#### Given records
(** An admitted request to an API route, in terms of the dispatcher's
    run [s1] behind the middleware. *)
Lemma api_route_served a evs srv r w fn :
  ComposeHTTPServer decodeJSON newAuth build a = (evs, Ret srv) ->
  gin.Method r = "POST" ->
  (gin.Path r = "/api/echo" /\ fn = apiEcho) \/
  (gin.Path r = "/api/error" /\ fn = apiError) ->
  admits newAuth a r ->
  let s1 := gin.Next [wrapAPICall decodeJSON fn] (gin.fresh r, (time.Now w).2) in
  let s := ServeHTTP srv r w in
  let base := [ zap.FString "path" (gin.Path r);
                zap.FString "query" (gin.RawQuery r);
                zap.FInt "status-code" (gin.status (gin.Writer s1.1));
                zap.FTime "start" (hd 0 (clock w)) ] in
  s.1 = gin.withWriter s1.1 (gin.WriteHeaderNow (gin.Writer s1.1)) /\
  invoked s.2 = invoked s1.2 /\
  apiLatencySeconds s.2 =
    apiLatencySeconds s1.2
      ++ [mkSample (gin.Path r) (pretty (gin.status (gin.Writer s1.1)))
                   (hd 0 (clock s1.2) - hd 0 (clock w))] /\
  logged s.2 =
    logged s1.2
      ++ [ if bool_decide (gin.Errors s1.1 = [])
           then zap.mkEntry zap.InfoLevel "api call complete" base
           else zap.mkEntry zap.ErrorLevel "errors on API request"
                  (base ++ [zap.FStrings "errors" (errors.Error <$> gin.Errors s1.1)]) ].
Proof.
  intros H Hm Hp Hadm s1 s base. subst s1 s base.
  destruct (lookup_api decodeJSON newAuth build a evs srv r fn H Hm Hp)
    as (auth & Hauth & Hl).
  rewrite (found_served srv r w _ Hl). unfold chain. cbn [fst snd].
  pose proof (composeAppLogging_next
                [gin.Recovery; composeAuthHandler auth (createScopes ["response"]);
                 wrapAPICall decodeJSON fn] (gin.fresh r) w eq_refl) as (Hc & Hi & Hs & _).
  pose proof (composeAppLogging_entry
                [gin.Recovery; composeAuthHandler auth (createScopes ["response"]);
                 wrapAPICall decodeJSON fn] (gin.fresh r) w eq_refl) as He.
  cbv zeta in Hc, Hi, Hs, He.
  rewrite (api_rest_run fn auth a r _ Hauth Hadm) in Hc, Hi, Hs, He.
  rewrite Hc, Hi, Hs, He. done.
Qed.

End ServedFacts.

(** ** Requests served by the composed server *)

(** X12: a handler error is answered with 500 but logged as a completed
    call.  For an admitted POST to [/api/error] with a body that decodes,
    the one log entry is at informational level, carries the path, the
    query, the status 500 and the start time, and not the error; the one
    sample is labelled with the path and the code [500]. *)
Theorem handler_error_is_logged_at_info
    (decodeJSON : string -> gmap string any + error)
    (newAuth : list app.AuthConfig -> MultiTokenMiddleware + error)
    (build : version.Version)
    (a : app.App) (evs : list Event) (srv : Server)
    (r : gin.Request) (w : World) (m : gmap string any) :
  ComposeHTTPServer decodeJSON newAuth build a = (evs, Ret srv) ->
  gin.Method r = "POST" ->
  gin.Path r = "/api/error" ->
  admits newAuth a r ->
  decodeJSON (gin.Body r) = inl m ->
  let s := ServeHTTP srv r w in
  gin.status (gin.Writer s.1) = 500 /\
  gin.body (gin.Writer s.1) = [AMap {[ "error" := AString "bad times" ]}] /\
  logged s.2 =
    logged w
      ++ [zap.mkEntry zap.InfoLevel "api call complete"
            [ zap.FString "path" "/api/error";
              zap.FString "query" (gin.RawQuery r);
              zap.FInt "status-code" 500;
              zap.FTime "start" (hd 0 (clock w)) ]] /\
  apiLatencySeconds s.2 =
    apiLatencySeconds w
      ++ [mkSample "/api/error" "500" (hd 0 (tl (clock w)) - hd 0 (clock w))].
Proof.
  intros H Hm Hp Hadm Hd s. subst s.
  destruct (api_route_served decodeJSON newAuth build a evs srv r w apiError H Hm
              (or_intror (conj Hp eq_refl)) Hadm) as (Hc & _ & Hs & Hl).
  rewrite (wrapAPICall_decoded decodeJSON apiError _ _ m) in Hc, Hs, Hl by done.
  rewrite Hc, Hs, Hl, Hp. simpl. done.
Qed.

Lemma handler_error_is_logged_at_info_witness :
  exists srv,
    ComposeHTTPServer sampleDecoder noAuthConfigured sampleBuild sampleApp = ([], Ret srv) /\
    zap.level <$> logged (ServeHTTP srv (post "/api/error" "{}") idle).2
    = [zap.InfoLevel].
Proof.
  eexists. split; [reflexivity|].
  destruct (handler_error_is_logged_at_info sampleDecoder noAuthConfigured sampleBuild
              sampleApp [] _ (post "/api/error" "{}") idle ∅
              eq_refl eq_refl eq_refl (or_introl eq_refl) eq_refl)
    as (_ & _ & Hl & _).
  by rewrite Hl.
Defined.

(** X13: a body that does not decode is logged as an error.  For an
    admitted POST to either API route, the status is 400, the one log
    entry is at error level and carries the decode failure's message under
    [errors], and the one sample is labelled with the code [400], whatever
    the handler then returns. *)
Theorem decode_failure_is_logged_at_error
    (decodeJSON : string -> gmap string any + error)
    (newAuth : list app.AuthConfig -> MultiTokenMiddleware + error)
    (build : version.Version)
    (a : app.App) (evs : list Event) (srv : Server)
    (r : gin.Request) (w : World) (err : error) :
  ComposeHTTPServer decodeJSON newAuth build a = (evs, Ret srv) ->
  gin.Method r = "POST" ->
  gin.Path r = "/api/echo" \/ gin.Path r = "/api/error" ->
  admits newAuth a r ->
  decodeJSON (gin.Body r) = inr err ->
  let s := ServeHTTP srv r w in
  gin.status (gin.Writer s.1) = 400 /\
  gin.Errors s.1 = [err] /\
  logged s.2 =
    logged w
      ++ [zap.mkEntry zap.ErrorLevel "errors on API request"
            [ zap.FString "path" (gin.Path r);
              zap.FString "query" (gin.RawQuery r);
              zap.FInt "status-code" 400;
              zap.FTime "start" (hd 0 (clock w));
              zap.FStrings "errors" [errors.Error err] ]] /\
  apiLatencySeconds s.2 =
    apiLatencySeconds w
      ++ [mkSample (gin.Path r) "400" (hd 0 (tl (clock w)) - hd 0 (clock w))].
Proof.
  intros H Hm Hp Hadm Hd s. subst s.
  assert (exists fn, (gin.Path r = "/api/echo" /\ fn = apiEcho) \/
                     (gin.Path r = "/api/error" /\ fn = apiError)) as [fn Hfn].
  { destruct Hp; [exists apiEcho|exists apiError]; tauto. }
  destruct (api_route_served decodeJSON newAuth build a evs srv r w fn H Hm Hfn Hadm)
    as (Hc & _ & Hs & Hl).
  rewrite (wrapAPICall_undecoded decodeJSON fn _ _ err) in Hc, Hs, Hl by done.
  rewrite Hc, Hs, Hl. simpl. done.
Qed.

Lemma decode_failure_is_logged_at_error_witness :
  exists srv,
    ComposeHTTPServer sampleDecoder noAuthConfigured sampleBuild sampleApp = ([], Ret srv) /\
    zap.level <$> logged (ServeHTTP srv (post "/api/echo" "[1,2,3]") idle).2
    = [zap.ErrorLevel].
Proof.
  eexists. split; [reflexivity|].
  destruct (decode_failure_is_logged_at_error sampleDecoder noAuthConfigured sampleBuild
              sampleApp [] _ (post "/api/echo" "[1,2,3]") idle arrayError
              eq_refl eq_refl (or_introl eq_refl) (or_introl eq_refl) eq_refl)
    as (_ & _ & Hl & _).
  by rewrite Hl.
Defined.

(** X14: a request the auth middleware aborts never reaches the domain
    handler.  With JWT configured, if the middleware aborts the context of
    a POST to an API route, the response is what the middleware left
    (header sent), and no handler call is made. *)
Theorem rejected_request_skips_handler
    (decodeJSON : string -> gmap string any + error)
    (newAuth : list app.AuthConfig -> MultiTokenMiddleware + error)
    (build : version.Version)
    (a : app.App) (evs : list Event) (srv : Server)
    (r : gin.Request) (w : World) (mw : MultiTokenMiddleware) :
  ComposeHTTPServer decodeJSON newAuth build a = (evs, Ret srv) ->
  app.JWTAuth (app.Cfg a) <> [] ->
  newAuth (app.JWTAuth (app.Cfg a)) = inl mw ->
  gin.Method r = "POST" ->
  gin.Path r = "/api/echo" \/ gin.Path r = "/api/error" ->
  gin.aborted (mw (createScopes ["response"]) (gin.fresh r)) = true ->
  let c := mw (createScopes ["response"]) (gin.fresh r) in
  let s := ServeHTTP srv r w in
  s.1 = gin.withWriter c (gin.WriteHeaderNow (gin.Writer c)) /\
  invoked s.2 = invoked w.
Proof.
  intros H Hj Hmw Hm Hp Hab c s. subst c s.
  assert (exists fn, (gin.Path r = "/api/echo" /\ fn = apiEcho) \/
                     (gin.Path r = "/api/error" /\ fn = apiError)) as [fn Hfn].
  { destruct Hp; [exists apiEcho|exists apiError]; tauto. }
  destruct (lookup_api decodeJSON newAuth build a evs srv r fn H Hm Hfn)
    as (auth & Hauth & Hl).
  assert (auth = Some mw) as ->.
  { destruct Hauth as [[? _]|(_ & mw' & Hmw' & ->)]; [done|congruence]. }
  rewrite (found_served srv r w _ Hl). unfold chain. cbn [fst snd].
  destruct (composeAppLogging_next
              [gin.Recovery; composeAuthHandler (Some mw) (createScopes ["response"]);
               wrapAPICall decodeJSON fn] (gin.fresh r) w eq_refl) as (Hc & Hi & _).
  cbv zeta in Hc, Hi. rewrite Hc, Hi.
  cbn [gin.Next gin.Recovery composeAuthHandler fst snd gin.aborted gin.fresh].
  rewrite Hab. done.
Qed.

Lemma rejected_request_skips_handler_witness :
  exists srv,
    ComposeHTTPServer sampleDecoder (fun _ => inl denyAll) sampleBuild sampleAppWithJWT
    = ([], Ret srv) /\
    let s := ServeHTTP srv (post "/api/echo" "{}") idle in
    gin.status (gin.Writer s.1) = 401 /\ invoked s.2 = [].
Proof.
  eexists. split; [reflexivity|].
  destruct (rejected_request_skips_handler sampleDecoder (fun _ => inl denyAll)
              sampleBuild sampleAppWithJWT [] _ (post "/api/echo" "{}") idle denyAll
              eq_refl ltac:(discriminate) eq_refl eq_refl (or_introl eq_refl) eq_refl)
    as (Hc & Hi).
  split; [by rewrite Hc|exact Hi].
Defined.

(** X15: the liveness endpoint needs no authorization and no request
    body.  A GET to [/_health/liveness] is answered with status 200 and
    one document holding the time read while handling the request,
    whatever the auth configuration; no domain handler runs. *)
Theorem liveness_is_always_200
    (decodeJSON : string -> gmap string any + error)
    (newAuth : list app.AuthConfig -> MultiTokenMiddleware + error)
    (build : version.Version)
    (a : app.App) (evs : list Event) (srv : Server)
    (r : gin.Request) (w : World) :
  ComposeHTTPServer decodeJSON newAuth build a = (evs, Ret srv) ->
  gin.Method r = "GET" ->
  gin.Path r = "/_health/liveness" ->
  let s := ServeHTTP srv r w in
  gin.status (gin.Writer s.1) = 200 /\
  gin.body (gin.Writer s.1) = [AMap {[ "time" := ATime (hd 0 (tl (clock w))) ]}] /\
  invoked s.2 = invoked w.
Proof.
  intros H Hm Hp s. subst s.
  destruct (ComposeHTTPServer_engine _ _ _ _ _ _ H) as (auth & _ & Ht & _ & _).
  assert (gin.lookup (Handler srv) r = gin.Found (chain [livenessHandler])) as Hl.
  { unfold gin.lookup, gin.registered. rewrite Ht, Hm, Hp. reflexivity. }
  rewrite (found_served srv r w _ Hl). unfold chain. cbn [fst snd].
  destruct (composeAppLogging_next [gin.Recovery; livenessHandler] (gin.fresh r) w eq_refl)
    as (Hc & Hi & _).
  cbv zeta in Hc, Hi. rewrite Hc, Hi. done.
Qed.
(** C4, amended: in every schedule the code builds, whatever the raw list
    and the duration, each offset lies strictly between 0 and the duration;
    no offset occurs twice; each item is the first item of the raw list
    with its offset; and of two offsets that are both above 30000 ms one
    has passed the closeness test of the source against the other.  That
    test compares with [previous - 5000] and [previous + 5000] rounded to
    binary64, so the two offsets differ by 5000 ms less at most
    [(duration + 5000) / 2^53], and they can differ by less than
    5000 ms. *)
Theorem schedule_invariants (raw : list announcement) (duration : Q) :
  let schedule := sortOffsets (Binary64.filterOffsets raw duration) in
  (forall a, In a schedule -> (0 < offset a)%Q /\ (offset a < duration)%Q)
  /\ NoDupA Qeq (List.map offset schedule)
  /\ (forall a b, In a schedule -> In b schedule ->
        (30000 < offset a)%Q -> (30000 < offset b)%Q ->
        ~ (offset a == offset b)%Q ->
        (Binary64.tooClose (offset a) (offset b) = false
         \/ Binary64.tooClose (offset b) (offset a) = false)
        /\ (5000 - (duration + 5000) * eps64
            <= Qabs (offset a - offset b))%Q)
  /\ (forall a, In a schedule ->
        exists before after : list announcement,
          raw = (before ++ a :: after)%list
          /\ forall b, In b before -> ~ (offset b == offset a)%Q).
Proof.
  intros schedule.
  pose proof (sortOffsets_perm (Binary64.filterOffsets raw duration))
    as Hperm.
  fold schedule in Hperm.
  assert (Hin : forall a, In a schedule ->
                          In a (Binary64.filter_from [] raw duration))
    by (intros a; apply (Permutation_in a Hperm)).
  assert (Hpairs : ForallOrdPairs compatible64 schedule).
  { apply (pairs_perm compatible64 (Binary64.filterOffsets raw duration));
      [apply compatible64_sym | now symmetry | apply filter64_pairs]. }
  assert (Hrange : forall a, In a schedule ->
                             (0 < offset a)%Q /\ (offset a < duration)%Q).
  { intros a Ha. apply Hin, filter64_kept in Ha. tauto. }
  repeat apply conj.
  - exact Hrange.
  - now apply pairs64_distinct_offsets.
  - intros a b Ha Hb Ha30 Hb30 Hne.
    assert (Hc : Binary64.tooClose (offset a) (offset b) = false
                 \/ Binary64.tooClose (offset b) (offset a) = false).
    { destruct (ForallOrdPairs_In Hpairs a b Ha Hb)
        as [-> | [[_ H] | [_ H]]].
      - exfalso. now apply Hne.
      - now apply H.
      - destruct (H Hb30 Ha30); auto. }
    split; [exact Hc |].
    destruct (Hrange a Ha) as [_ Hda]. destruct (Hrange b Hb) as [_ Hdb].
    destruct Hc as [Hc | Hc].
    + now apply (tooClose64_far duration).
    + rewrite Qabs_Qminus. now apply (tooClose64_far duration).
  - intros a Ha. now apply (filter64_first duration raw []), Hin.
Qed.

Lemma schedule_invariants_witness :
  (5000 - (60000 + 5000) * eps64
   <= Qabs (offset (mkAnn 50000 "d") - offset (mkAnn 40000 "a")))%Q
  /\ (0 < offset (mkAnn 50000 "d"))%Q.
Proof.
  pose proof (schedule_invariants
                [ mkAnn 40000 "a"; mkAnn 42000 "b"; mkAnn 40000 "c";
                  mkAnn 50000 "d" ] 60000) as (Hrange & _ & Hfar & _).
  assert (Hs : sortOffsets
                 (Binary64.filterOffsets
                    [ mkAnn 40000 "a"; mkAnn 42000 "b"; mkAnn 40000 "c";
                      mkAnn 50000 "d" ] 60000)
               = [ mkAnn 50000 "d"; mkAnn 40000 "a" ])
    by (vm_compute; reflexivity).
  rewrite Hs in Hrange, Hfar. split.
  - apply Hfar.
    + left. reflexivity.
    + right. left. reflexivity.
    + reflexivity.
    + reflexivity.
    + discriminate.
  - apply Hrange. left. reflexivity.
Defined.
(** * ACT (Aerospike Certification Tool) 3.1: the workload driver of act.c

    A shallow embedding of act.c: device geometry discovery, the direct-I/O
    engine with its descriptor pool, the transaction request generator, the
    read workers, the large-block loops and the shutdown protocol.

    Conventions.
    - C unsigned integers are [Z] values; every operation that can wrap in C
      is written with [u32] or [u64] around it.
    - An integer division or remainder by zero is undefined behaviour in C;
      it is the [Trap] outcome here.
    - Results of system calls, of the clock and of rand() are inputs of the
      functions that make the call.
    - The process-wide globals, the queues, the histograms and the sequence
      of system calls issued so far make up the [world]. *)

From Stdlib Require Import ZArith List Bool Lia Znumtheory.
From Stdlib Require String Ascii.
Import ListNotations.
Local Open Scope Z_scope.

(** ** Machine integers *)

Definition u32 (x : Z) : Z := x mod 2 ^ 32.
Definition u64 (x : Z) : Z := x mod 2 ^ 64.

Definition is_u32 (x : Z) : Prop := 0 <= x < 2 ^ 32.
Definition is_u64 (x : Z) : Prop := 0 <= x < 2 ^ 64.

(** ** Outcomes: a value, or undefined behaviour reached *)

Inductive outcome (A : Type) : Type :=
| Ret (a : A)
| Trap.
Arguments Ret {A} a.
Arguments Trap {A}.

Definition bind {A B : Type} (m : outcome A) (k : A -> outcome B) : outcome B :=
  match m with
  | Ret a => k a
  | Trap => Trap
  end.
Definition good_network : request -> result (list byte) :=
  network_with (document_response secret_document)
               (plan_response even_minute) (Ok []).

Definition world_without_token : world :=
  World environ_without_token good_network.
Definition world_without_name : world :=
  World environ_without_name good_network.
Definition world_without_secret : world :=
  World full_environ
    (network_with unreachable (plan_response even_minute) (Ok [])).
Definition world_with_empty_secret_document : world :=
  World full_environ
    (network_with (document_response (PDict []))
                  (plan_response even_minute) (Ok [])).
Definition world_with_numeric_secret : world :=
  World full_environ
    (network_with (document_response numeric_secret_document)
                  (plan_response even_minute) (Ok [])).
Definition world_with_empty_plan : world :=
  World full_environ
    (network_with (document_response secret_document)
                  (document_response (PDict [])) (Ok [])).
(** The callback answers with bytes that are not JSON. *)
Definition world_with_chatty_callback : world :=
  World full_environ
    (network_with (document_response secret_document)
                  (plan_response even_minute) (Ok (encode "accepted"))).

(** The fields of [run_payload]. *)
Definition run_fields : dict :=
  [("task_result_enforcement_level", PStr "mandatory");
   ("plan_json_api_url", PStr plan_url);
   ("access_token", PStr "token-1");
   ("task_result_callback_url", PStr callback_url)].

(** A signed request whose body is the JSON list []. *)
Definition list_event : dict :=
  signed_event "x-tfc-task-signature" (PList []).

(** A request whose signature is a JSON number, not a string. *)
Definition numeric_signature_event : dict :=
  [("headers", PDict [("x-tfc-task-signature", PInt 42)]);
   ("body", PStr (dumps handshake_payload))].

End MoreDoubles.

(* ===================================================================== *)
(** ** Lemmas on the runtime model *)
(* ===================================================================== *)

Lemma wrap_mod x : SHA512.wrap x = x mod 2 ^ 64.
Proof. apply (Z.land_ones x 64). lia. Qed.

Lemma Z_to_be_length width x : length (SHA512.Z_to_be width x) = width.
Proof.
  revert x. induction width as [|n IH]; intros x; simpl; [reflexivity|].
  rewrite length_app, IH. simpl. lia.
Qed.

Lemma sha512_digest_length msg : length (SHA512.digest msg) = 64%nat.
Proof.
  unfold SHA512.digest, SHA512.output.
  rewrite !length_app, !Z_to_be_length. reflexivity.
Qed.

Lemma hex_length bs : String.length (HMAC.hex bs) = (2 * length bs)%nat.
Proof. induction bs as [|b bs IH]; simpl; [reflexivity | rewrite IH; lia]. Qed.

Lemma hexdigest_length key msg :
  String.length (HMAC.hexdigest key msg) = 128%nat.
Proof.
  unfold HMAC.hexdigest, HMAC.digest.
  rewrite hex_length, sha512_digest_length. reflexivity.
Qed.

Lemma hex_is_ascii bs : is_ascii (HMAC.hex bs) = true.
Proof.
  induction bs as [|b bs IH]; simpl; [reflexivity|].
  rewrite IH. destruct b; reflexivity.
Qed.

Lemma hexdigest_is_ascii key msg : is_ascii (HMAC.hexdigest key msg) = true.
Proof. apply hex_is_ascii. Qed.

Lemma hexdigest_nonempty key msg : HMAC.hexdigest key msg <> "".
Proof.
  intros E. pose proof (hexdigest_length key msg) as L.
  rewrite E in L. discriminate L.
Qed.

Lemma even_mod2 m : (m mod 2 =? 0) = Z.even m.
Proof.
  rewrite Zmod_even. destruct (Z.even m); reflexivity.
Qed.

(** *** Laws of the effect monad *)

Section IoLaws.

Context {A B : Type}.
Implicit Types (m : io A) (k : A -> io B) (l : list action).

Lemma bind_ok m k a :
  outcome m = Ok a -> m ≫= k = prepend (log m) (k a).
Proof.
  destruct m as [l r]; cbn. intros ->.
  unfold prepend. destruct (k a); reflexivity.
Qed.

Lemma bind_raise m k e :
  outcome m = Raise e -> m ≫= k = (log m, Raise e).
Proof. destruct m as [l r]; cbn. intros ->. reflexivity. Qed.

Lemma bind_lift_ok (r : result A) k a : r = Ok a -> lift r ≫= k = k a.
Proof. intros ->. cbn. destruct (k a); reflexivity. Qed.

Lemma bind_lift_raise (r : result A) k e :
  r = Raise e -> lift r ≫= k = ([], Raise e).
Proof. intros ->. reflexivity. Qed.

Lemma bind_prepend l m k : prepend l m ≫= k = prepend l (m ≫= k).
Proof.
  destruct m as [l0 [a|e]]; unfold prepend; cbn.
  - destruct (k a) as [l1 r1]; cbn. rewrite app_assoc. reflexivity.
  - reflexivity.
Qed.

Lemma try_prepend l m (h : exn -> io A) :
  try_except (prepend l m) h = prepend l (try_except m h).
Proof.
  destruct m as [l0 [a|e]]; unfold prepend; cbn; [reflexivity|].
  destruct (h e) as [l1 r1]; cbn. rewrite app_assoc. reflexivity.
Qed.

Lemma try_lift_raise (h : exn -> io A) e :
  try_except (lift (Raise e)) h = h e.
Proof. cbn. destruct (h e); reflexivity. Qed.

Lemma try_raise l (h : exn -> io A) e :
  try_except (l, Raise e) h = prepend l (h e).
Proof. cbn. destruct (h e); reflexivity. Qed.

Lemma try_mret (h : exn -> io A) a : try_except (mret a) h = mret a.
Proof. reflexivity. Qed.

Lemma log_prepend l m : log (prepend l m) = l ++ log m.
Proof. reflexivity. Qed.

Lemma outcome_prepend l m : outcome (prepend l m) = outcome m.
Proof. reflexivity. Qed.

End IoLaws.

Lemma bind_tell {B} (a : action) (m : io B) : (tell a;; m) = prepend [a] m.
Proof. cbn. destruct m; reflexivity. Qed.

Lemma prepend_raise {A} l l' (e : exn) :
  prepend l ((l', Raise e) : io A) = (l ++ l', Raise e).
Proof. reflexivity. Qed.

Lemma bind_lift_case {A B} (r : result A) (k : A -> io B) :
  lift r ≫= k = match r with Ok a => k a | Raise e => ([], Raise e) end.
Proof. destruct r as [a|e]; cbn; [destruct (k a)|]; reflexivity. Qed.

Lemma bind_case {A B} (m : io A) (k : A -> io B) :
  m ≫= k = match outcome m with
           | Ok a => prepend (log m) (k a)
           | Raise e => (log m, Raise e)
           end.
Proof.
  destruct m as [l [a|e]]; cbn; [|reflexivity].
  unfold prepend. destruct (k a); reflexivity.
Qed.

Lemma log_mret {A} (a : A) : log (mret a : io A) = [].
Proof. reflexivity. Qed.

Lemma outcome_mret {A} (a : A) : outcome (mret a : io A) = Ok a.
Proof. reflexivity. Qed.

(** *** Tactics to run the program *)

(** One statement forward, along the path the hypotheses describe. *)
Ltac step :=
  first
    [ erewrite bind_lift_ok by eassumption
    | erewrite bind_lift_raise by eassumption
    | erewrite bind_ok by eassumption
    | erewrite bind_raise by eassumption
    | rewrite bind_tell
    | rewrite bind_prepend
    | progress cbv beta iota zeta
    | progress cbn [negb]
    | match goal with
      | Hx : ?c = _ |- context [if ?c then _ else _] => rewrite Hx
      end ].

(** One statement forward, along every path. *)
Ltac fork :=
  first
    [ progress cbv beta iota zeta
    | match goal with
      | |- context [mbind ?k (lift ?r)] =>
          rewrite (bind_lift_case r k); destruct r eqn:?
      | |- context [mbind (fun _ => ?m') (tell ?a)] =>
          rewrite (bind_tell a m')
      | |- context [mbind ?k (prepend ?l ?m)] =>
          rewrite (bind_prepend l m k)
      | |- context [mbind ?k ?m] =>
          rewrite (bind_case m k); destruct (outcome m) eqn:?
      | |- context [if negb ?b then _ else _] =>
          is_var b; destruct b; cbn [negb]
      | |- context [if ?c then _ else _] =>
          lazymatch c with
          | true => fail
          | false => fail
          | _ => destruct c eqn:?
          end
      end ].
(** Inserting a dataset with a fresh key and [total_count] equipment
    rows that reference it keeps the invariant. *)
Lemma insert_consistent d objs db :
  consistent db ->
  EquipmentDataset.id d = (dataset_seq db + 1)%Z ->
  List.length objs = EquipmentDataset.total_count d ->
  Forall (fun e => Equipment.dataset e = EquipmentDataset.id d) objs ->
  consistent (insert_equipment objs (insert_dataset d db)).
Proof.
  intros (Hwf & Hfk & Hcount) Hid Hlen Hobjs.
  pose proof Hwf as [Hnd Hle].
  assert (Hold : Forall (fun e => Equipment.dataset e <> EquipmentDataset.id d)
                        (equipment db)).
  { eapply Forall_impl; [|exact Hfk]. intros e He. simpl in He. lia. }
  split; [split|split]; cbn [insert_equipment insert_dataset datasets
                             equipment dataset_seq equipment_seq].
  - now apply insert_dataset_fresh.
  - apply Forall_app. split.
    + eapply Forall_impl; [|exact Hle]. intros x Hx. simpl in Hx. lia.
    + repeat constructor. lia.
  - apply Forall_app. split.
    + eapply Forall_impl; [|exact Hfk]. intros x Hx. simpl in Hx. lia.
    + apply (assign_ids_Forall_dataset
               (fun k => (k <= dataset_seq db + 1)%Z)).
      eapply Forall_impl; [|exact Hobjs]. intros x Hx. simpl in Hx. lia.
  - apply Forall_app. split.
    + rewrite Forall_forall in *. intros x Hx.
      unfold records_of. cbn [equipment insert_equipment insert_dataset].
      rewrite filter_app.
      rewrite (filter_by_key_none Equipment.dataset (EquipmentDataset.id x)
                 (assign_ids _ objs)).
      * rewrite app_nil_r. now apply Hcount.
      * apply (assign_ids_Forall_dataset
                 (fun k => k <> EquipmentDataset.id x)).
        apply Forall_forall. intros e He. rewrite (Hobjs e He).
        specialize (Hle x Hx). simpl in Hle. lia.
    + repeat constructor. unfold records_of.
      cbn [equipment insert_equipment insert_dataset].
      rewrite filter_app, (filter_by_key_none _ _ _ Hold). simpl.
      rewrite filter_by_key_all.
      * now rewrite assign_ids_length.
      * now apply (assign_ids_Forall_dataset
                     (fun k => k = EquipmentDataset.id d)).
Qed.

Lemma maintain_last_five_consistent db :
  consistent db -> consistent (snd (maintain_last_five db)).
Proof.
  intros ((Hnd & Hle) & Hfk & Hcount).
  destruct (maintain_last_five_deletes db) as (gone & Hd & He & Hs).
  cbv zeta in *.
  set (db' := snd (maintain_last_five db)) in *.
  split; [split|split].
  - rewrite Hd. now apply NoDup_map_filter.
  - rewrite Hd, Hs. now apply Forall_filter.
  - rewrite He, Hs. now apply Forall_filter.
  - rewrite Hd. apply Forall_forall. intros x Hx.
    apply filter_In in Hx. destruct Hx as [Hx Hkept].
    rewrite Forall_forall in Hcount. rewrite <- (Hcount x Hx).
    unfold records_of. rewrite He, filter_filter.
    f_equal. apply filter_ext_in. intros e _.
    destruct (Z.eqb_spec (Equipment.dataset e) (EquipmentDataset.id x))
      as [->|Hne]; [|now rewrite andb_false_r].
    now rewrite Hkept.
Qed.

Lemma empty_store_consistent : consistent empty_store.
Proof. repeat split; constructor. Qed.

#### Description of the task
Quote every line from the beginning of the entries up to and including the line that contains "else zap.mkEntry zap.ErrorLevel".

#### Exercise solution
(** An admitted request to an API route, in terms of the dispatcher's
    run [s1] behind the middleware. *)
Lemma api_route_served a evs srv r w fn :
  ComposeHTTPServer decodeJSON newAuth build a = (evs, Ret srv) ->
  gin.Method r = "POST" ->
  (gin.Path r = "/api/echo" /\ fn = apiEcho) \/
  (gin.Path r = "/api/error" /\ fn = apiError) ->
  admits newAuth a r ->
  let s1 := gin.Next [wrapAPICall decodeJSON fn] (gin.fresh r, (time.Now w).2) in
  let s := ServeHTTP srv r w in
  let base := [ zap.FString "path" (gin.Path r);
                zap.FString "query" (gin.RawQuery r);
                zap.FInt "status-code" (gin.status (gin.Writer s1.1));
                zap.FTime "start" (hd 0 (clock w)) ] in
  s.1 = gin.withWriter s1.1 (gin.WriteHeaderNow (gin.Writer s1.1)) /\
  invoked s.2 = invoked s1.2 /\
  apiLatencySeconds s.2 =
    apiLatencySeconds s1.2
      ++ [mkSample (gin.Path r) (pretty (gin.status (gin.Writer s1.1)))
                   (hd 0 (clock s1.2) - hd 0 (clock w))] /\
  logged s.2 =
    logged s1.2
      ++ [ if bool_decide (gin.Errors s1.1 = [])
           then zap.mkEntry zap.InfoLevel "api call complete" base
           else zap.mkEntry zap.ErrorLevel "errors on API request"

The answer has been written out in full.